When Napoleonic forces invaded Portugal in 1807, the Portuguese royal family took refuge in Brazil. This move set in motion a series of events that would lead to the establishment of the United Kingdom of Portugal, Brazil and the Algarves and, before too long, the formation of an independent Brazil, free from Portugal’s colonial rule. 

With Portugal under attack from French forces, approximately 10,000 people evacuated the country and set sail for Brazil, the most notable amongst them being the Portuguese Prince Regent (the future King John VI) and his ailing mother, Queen Maria. The arrival of the royal court in Brazil and the transfer of power it represented was unprecedented. It was the catalyst for increased investment in Brazil and a heightened profile in global affairs. It also fuelled a growing desire for home rule. 

The Courts of the United Kingdom of Portugal, Brazil and Algarves met in Lisbon, in the wake of the Portuguese Revolution of 1820 Public domain / Museu Paulista (USP) Collection
Pedro I do Brasil Simplício Rodrigues de Sá, Public domain, via Wikimedia Commons

Back in Portugal, certain sections of society felt it unwise for the country to be ruled from a colony and were fearful that Brazil would one day seek its independence. This heady combination of events and political manoeuvrings led to King John VI – who was still based in Brazil at the time – enacting legislation which elevated the status of Brazil from a colony to a kingdom. In theory, at least, this made Brazil an equal partner with Portugal. In 1815, the United Kingdom of Portugal, Brazil and the Algarves was established. 

In 1820, what became known as the Liberal Revolution took place and with it was a call for the royal court to return to Portugal and for greater control to be exerted over Brazil. The following year, King John VI returned to Lisbon, but he did so without his heir apparent, Prince Pedro, to whom he granted extra powers and the title of Regent of Brazil.  

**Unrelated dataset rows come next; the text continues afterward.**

(* ===== verification/DispatchSpec.v ===== *)
(** Routing of commands to handlers, and what an unknown name does to the reply. *)

From S2P Require Import Prelude Cxx Charconv Resp RespParser RespParserFacts RespGrammar.
From S2P Require Import RespTheorems World KvStore Command Demo PubSubBroker GenericCmds.
From S2P Require Import StringCmds ListCmds SetCmds HashCmds Dispatcher.

Open Scope Z_scope.

(** The table the registration functions describe. *)
Definition all_handlers `{CxxRuntime} `{Schedule} (broker : bool) : list (bytes * HandlerFn) :=
  generic_handlers ++ string_handlers ++ list_handlers ++ set_handlers ++ hash_handlers
  ++ (if broker then pubsub_handlers else []).

Lemma register_all_app l1 l2 d : register_all (l1 ++ l2) d = register_all l2 (register_all l1 d).
Proof. unfold register_all. apply fold_left_app. Qed.

Lemma register_handler_lookup n f d n' :
  register_handler n f d !! n' =
  match d !! n' with
  | Some g => Some g
  | None => if decide (n = n') then Some f else None
  end.
Proof.
  unfold register_handler. destruct (d !! n) as [g|] eqn:Hd.
  - destruct (d !! n') as [g'|] eqn:Hd'; [done|]. by rewrite decide_False by congruence.
  - rewrite lookup_insert. case_decide as Hn; [|by destruct (d !! n')].
    subst n'. by rewrite Hd.
Qed.

(** Registered handlers win over later ones of the same name. *)
Lemma register_all_lookup l d n :
  register_all l d !! n =
  match d !! n with
  | Some g => Some g
  | None => (list_to_map l : gmap bytes HandlerFn) !! n
  end.
Proof.
  revert d. induction l as [|[n' f] l IH]; intros d; simpl.
  { rewrite lookup_empty. by destruct (d !! n). }
  rewrite IH, register_handler_lookup, lookup_insert. destruct (d !! n); [done|].
  by case_decide.
Qed.

Lemma dispatch_found (d : gmap bytes HandlerFn) c f :
  d !! name c = Some f -> dispatch d c = f c.
Proof. unfold dispatch. unfold HandlerFn in *. by intros ->. Qed.

Lemma dispatch_unknown (d : gmap bytes HandlerFn) c :
  d !! name c = None -> dispatch d c = mret (RespError ("ERR unknown command '"%b ++ name c ++ "'"%b)).
Proof. unfold dispatch. unfold HandlerFn in *. by intros ->. Qed.

Section Routes.
Context `{CxxRuntime} `{Schedule}.

Lemma make_default_table broker : make_default broker = register_all (all_handlers broker) ∅.
Proof.
  unfold make_default, all_handlers, register_hash, register_set, register_list,
    register_string, register_generic, register_pubsub.
  rewrite !register_all_app. by destruct broker.
Qed.

Lemma all_handlers_nodup broker : NoDup (map fst (all_handlers broker)).
Proof. apply (bool_decide_unpack _). by destruct broker; vm_compute. Qed.

Lemma make_default_lookup broker n f :
  make_default broker !! n = Some f <-> (n, f) ∈ all_handlers broker.
Proof.
  rewrite make_default_table, register_all_lookup, lookup_empty.
  symmetry. apply elem_of_list_to_map, all_handlers_nodup.
Qed.

Lemma make_default_None broker n :
  n ∉ map fst (all_handlers broker) -> make_default broker !! n = None.
Proof.
  intros Hn. apply eq_None_not_Some. intros [f Hf%make_default_lookup]. apply Hn.
  apply list_elem_of_fmap. by exists (n, f).
Qed.

(** Routing: a request whose first bulk string is, in any capitalisation, a
    registered name runs that name's handler with the remaining bulk strings as its
    arguments; no registration is shadowed by another; every other name is answered with
    an error and changes nothing. *)
Theorem dispatch_routes broker n l :
  let request := RespArray (RespBulkString n :: map RespBulkString l) in
  let cmd := MkCommand (upper n) l in
  parse_command request = Some cmd /\
  (forall f, (upper n, f) ∈ all_handlers broker -> dispatch (make_default broker) cmd = f cmd) /\
  (upper n ∉ map fst (all_handlers broker) ->
   forall w, dispatch (make_default broker) cmd w
     = (Ret (RespError ("ERR unknown command '"%b ++ upper n ++ "'"%b)), w)).
Proof.
  cbv zeta. split_and!.
  - apply parse_command_value.
  - intros f Hf. by apply dispatch_found, make_default_lookup.
  - intros Hn w. by rewrite dispatch_unknown by by apply make_default_None.
Qed.

(** A request can forge replies: the error for an unknown name repeats the name
    raw, so behind a line break inside it the client of the connection reads whatever the
    name goes on with. *)
Theorem unknown_name_forges_reply broker a v s b :
  let n := a ++ crlf ++ s ++ b in
  upper n = n -> n ∉ map fst (all_handlers broker) ->
  contains_crlf ("ERR unknown command '"%b ++ a) = false -> wire v s ->
  addressable (serialize (RespError ("ERR unknown command '"%b ++ n ++ "'"%b))) ->
  forall l w, exists p,
    dispatch (make_default broker) (MkCommand n l) w
      = (Ret (RespError ("ERR unknown command '"%b ++ n ++ "'"%b)), w) /\
    RespParser_feed RespParser_new (serialize (RespError ("ERR unknown command '"%b ++ n ++ "'"%b)))
      = (Ret (Some (RespError ("ERR unknown command '"%b ++ a))), p) /\
    RespParser_feed p [] = (Ret (Some v), MkParser (b ++ "'"%b ++ crlf)).
Proof.
  intros n Hup Hn Hcr Hv Ha l w. exists (MkParser (s ++ b ++ "'"%b ++ crlf)).
  set (msg := "ERR unknown command '"%b) in *.
  assert (serialize (RespError (msg ++ n ++ "'"%b))
          = ("-"%b ++ (msg ++ a) ++ crlf) ++ s ++ b ++ "'"%b ++ crlf) as Hser.
  { subst n. cbn [serialize]. by rewrite <- !app_assoc. }
  split_and!.
  - by rewrite dispatch_unknown by by apply make_default_None.
  - rewrite feed_of_buf. cbn [buf_ RespParser_new app].
    apply (feed_complete _ _ ("-"%b ++ (msg ++ a) ++ crlf)); [done|by apply wire_error|done].
  - rewrite Hser in Ha. apply addressable_app_r in Ha. by apply (feed_complete _ _ s).
Qed.
End Routes.

#[local] Existing Instance demo_runtime.
#[local] Existing Instance demo_schedule.

Lemma dispatch_routes_witness :
  dispatch (make_default true) (MkCommand "LPUSH" ["k"; "v"])%b
  = cmd_lpush (MkCommand "LPUSH" ["k"; "v"])%b.
Proof.
  destruct (dispatch_routes true "lpush"%b ["k"; "v"]%b) as (_ & Hr & _).
  apply (Hr cmd_lpush). unfold all_handlers. apply elem_of_app. right.
  apply elem_of_app. right. apply elem_of_app. left. left.
Defined.

Lemma unknown_name_forges_reply_witness :
  exists p,
    RespParser_feed RespParser_new
      (serialize (RespError ("ERR unknown command 'X"%b ++ crlf ++ "+OK"%b ++ crlf ++ "'"%b)))
    = (Ret (Some (RespError "ERR unknown command 'X"%b)), p) /\
    RespParser_feed p [] = (Ret (Some (RespSimpleString "OK"%b)), MkParser ("'"%b ++ crlf)).
Proof.
  destruct (unknown_name_forges_reply true "X"%b (RespSimpleString "OK"%b) ("+OK"%b ++ crlf) [])
    with (l := @nil bytes) (w := demo_world) as (p & _ & H1 & H2).
  - reflexivity.
  - apply (bool_decide_unpack _). vm_compute. exact I.
  - reflexivity.
  - apply (wire_simple "OK"%b). reflexivity.
  - vm_compute. reflexivity.
  - exists p. split; [exact H1|exact H2].
Defined.
(* ===== verification/SetSpec.v ===== *)
(** Set commands against their specification. *)

From S2P Require Import Prelude Cxx Charconv Resp World KvStore KvStoreFacts Command CmdSpec Demo.
From S2P Require Import SetCmds.

Open Scope Z_scope.

Definition on_set (none : Out RespValue * effect)
    (some : gset bytes -> Out RespValue * effect) : key_spec := fun o =>
  match o with
  | None => none
  | Some (SetValue s) => some s
  | Some _ => (Ret kWrongType, Keep)
  end.

Definition card (s : gset bytes) : Z := Z.of_nat (size s).

(** SADD makes the union; the reply is how much the set grew. *)
Definition sadd_spec (xs : list bytes) : key_spec :=
  let add s :=
    let s' := s ∪ list_to_set xs in
    (Ret (RespInteger (card s' - card s)), Put (SetValue s')) in
  on_set (add ∅) add.

(** SREM makes the difference, and drops an emptied key. *)
Definition srem_spec (xs : list bytes) : key_spec :=
  on_set (Ret (RespInteger 0), Keep) (fun s =>
    let s' := s ∖ list_to_set xs in
    (Ret (RespInteger (card s - card s')),
     if decide (s' = ∅) then Del else Put (SetValue s'))).

Definition sismember_spec (x : bytes) : key_spec :=
  on_set (Ret (RespInteger 0), Keep) (fun s =>
    (Ret (RespInteger (if bool_decide (x ∈ s) then 1 else 0)), Keep)).

Definition scard_spec : key_spec :=
  on_set (Ret (RespInteger 0), Keep) (fun s => (Ret (RespInteger (card s)), Keep)).

(** SMEMBERS lists every member exactly once, in some order. *)
Definition smembers_spec `{CxxRuntime} : key_spec :=
  on_set (Ret (RespArray []), Keep) (fun s =>
    (Ret (RespArray (map RespBulkString (iter_set s))), Keep)).

(** * Loops *)

Lemma insert_loop_union xs s n :
  insert_loop xs s n = (s ∪ list_to_set xs, n + (card (s ∪ list_to_set xs) - card s)).
Proof.
  revert s n. induction xs as [|x xs IH]; intros s n; simpl.
  - rewrite union_empty_r_L. f_equal. lia.
  - rewrite IH. assert ({[x]} ∪ s ∪ list_to_set xs = s ∪ ({[x]} ∪ list_to_set xs)) as ->
      by set_solver.
    f_equal. unfold card. destruct (decide (x ∈ s)).
    + by assert ({[x]} ∪ s = s) as -> by set_solver.
    + rewrite (size_union {[x]} s) by set_solver. rewrite size_singleton. lia.
Qed.

Lemma erase_loop_difference xs s n :
  erase_loop xs s n = (s ∖ list_to_set xs, n + (card s - card (s ∖ list_to_set xs))).
Proof.
  revert s n. induction xs as [|x xs IH]; intros s n; simpl.
  - rewrite difference_empty_L. f_equal. lia.
  - rewrite IH. assert (s ∖ {[x]} ∖ list_to_set xs = s ∖ ({[x]} ∪ list_to_set xs)) as ->
      by set_solver.
    f_equal. unfold card. destruct (decide (x ∈ s)).
    + rewrite (size_difference s {[x]}), size_singleton by set_solver.
      assert (size s <> 0%nat) by (intros ?%size_empty_inv; set_solver). lia.
    + by assert (s ∖ {[x]} = s) as -> by set_solver.
Qed.

Section SetTheorems.
Context `{CxxRuntime} `{Sch : Schedule} `{SchOk : !ScheduleOk Sch}.

(** C15. Set commands: SADD stores the union and replies how many members were new, SREM
    the difference and how many were removed (an emptied key disappears), SISMEMBER and
    SCARD are membership and cardinality, SMEMBERS lists the set; other types answer
    WRONGTYPE and no other key changes. *)
Theorem set_commands_refine nm key x xs :
  refines (cmd_sadd (MkCommand nm (key :: x :: xs))) key (sadd_spec (x :: xs)) /\
  refines (cmd_srem (MkCommand nm (key :: x :: xs))) key (srem_spec (x :: xs)) /\
  refines (cmd_smembers (MkCommand nm [key])) key smembers_spec /\
  refines (cmd_sismember (MkCommand nm [key; x])) key (sismember_spec x) /\
  refines (cmd_scard (MkCommand nm [key])) key scard_spec.
Proof.
  split_and!; intros w.
  - unfold cmd_sadd, sadd_spec, get_or_create_set. cbn [args]. run.
    destruct (view w key) as [[| |s|]|]; run; cbn [on_set];
      rewrite ?insert_loop_union, ?Z.add_0_l; run; ends.
  - unfold cmd_srem, srem_spec. cbn [args]. run.
    destruct (view w key) as [[| |s|]|]; run; cbn [on_set]; try ends.
    rewrite erase_loop_difference, Z.add_0_l. case_decide; run; ends.
  - unfold cmd_smembers, smembers_spec. cbn [args]. run.
    destruct (view w key) as [[| |s|]|]; run; cbn [on_set]; ends.
  - unfold cmd_sismember, sismember_spec. cbn [args]. run.
    destruct (view w key) as [[| |s|]|]; run; cbn [on_set]; try ends.
    destruct (decide (x ∈ s)) as [Hx|Hx];
      [rewrite bool_decide_true by done|rewrite bool_decide_false by done]; ends.
  - unfold cmd_scard, scard_spec. cbn [args]. run.
    destruct (view w key) as [[| |s|]|]; run; cbn [on_set]; ends.
Qed.
End SetTheorems.

#[local] Existing Instance demo_runtime.
#[local] Existing Instance demo_schedule.

Lemma set_commands_refine_witness :
  exists w', cmd_sadd (MkCommand "SADD"%b ["m"; "x"; "z"; "z"]%b) demo_world
    = (Ret (RespInteger 1), w').
Proof.
  pose proof (set_commands_refine "SADD"%b "m"%b "x"%b ["z"; "z"]%b) as (Hr & _).
  destruct (Hr demo_world) as (w' & Hw & _). exists w'. vm_compute in Hw |- *. exact Hw.
Defined.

The drive for independence persisted, however and, with King John VI wrestling with domestic and international challenges, Prince Pedro declared Brazil an independent state in 1822. Did this lead to friction between Prince Pedro and his father? Prince Pedro’s love for Portugal and his father seems to have never abated. As for King John VI, he was resigned to Brazil gaining independence and took the pragmatic approach that it would be better if it happened under the leadership of his family rather than by any other means.  

Prince Pedro’s declaration of independence brought about an end to the short-lived United Kingdom of Portugal, Brazil and the Algarves. Nevertheless, it wasn’t until 1825 that the formal dissolution of the kingdom was enacted, thereby paving the way for a new relationship between the two countries, which would eventually flourish into the one we know today. 


  • 1907: Invasion of Portugal by Napoleonic forces 
  • 1808: The Portuguese royal court arrives in Brazil  
  • 1815: The United Kingdom of Portugal, Brazil and the Algarves is established  
  • 1820: Liberal Revolution 
  • 1821: The Portuguese royal court returns to Portugal 
  • 1822: Brazil declares independence 
  • 1825: The United Kingdom is dissolved  

The ‘Kingdom of the Algarves’ was a nominal kingdom within the Kingdom of Portugal. It had no institutions, special privileges, or autonomy; rather it was an honorific title to reflect the region’s importance.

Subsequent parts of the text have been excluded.